Collected data

==================================================

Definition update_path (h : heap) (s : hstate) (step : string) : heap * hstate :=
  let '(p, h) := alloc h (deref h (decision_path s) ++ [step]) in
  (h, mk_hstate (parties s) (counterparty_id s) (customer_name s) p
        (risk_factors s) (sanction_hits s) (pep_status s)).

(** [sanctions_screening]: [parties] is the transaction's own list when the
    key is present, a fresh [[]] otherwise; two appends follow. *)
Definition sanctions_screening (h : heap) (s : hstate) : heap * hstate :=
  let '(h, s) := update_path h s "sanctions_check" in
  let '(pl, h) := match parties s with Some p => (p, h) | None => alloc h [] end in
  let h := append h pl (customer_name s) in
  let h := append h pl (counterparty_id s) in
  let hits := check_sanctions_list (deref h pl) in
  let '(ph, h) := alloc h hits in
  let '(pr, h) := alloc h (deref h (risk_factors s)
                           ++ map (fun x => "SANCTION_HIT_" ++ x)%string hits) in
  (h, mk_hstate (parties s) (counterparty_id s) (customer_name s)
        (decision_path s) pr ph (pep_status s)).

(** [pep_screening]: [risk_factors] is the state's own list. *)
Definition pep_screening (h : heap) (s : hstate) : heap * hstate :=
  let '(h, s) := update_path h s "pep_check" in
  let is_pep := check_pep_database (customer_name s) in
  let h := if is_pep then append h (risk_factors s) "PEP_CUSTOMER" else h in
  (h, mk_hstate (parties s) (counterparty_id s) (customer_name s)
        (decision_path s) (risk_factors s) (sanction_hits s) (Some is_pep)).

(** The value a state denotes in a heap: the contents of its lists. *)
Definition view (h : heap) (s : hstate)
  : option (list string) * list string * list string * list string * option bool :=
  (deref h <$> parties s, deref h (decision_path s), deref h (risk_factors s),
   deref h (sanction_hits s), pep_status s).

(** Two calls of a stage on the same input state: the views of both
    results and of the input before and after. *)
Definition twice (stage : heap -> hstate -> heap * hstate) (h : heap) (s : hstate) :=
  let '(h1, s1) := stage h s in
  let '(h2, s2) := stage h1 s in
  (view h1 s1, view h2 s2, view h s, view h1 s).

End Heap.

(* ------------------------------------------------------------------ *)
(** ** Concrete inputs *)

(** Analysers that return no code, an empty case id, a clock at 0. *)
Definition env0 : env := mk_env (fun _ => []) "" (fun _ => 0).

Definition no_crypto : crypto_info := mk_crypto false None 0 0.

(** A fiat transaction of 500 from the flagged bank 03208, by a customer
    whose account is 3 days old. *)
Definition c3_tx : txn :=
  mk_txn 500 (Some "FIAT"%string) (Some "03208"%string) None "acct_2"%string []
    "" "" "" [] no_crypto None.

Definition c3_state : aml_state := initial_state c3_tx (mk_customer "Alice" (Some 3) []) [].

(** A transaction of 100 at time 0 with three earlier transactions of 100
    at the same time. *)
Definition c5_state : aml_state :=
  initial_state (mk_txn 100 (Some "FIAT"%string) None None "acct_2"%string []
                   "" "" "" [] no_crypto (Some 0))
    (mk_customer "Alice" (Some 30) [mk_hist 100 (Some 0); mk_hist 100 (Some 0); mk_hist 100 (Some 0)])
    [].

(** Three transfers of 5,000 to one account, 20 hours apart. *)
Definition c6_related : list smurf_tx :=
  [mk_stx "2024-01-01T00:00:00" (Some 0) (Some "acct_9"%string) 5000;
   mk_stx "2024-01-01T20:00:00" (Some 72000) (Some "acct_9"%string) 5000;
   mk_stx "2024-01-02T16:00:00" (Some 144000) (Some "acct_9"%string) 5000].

==================================================

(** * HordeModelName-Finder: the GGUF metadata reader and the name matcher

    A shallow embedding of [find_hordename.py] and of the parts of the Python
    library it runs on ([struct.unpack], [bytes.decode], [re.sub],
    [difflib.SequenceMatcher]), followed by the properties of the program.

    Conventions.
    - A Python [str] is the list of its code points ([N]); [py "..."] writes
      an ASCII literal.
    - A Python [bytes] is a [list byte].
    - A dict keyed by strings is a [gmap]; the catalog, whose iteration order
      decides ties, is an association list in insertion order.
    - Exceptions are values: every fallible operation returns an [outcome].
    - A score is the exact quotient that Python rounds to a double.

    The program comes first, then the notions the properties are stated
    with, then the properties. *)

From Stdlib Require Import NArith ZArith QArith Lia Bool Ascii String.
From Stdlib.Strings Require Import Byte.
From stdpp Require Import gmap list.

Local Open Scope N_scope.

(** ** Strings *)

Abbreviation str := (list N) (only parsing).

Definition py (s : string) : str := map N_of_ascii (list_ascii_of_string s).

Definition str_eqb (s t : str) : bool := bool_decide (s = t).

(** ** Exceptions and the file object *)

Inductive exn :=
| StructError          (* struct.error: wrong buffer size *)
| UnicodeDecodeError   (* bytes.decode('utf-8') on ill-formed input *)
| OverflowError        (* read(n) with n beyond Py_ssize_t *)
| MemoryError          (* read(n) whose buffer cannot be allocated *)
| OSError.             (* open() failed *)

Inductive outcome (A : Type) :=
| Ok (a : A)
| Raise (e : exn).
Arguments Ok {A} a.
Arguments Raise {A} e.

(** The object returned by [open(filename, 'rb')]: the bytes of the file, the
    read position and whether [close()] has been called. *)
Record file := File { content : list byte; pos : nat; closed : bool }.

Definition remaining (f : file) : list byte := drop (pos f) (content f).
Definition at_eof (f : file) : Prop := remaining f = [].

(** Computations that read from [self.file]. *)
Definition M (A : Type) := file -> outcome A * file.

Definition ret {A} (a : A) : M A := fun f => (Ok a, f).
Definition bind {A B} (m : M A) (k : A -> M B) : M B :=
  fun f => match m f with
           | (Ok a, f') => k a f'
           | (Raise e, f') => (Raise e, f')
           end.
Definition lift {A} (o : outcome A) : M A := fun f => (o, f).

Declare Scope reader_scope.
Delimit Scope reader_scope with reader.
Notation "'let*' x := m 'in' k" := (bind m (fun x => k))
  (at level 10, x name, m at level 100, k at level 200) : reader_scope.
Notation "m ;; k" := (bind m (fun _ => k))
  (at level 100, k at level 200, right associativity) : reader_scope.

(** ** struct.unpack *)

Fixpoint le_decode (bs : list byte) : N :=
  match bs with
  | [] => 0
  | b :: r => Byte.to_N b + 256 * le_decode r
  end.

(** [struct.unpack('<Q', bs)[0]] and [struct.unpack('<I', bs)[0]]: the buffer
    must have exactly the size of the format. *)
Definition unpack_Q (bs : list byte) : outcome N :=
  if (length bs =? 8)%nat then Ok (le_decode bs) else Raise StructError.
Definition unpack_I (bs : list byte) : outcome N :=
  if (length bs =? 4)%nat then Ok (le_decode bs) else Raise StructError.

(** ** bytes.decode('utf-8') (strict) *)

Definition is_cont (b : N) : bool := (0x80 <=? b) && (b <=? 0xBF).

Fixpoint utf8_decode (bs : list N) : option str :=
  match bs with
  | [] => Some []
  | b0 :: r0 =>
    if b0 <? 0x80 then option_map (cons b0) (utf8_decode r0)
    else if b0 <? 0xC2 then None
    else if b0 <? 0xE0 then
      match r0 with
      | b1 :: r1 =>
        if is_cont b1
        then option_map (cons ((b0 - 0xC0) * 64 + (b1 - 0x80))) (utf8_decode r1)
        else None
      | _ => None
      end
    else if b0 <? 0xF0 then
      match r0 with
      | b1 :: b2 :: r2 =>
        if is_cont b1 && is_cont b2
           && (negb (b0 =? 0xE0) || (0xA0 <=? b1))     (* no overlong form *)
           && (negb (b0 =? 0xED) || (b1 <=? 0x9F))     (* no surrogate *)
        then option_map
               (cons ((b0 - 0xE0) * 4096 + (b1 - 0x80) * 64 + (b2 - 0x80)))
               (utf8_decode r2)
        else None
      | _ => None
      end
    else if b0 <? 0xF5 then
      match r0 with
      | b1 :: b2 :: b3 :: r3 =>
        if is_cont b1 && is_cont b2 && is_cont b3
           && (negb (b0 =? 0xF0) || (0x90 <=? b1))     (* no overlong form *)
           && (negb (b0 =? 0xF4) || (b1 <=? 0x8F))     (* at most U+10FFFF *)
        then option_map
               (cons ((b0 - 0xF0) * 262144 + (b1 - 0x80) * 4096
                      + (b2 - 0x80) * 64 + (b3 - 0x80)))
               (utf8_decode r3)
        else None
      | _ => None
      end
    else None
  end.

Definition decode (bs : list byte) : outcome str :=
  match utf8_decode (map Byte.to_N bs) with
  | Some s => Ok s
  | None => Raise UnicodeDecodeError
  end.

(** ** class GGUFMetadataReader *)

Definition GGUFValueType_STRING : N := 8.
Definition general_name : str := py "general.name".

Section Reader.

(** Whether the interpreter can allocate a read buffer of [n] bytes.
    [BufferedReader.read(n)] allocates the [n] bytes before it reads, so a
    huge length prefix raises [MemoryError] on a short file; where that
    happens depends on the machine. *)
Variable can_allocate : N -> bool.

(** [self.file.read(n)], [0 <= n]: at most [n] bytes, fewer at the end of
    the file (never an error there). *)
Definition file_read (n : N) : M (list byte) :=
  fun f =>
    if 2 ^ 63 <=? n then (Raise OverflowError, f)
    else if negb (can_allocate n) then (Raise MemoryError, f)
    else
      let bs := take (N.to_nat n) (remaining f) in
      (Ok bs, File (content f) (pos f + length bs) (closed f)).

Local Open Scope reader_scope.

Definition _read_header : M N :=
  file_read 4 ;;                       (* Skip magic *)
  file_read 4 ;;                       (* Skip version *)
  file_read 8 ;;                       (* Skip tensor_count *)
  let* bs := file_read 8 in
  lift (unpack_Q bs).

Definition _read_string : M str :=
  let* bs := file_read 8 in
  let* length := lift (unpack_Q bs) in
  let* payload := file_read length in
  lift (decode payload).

==================================================

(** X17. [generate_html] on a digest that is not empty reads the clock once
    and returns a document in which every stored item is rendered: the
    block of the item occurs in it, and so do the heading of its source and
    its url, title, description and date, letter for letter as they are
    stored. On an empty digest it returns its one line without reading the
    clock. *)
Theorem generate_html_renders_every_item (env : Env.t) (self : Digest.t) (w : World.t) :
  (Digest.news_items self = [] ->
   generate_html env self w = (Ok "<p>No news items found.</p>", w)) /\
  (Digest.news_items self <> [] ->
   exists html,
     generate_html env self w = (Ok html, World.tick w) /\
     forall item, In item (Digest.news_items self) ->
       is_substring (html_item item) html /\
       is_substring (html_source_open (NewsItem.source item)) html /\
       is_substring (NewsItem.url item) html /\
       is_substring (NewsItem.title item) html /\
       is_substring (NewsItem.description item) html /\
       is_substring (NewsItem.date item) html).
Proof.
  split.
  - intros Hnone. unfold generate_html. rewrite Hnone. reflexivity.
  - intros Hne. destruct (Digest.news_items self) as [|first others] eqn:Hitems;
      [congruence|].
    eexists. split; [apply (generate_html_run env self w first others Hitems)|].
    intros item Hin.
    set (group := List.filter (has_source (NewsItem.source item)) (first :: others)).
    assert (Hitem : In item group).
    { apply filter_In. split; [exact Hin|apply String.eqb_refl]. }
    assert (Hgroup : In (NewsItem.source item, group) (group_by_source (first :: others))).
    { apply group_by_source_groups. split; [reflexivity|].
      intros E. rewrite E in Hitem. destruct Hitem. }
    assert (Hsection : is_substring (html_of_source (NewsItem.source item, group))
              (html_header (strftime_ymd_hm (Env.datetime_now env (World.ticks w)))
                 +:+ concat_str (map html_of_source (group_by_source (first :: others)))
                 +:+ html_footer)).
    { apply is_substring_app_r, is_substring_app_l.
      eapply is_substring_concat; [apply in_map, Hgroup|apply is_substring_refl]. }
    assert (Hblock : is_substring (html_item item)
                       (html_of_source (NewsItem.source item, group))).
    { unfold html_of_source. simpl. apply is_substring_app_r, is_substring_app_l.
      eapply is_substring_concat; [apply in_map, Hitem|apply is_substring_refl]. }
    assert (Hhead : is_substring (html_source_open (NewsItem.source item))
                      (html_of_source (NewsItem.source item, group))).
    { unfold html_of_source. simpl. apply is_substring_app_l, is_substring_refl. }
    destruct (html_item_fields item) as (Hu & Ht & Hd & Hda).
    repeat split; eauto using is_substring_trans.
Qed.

==================================================

Begin with the line above that has "(at level 10, x" and continue through the line that has "b2 :: b3 :: r3 =>", setting each one down exactly. Stop there.

→ **Exercise output**:
  (at level 10, x name, m at level 100, k at level 200) : reader_scope.
Notation "m ;; k" := (bind m (fun _ => k))
  (at level 100, k at level 200, right associativity) : reader_scope.

(** ** struct.unpack *)

Fixpoint le_decode (bs : list byte) : N :=
  match bs with
  | [] => 0
  | b :: r => Byte.to_N b + 256 * le_decode r
  end.

(** [struct.unpack('<Q', bs)[0]] and [struct.unpack('<I', bs)[0]]: the buffer
    must have exactly the size of the format. *)
Definition unpack_Q (bs : list byte) : outcome N :=
  if (length bs =? 8)%nat then Ok (le_decode bs) else Raise StructError.
Definition unpack_I (bs : list byte) : outcome N :=
  if (length bs =? 4)%nat then Ok (le_decode bs) else Raise StructError.

(** ** bytes.decode('utf-8') (strict) *)

Definition is_cont (b : N) : bool := (0x80 <=? b) && (b <=? 0xBF).

Fixpoint utf8_decode (bs : list N) : option str :=
  match bs with
  | [] => Some []
  | b0 :: r0 =>
    if b0 <? 0x80 then option_map (cons b0) (utf8_decode r0)
    else if b0 <? 0xC2 then None
    else if b0 <? 0xE0 then
      match r0 with
      | b1 :: r1 =>
        if is_cont b1
        then option_map (cons ((b0 - 0xC0) * 64 + (b1 - 0x80))) (utf8_decode r1)
        else None
      | _ => None
      end
    else if b0 <? 0xF0 then
      match r0 with
      | b1 :: b2 :: r2 =>
        if is_cont b1 && is_cont b2
           && (negb (b0 =? 0xE0) || (0xA0 <=? b1))     (* no overlong form *)
           && (negb (b0 =? 0xED) || (b1 <=? 0x9F))     (* no surrogate *)
        then option_map
               (cons ((b0 - 0xE0) * 4096 + (b1 - 0x80) * 64 + (b2 - 0x80)))
               (utf8_decode r2)
        else None
      | _ => None
      end
    else if b0 <? 0xF5 then
      match r0 with
      | b1 :: b2 :: b3 :: r3 =>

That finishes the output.